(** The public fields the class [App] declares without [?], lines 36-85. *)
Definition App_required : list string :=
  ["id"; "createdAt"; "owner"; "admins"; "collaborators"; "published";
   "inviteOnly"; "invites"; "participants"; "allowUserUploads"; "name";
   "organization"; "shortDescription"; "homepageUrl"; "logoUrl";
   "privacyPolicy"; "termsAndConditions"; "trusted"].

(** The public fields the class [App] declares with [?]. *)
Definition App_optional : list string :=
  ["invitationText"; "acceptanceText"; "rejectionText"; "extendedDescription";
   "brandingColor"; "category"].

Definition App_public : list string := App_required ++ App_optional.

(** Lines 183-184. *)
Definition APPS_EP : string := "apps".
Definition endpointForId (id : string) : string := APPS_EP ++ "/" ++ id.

+ + + + +

→ Exercise prompt
Using the listing above, show every line that includes the string "declares".

→ Result of the task
(** The public fields the class [App] declares without [?], lines 36-85. *)
(** The public fields the class [App] declares with [?]. *)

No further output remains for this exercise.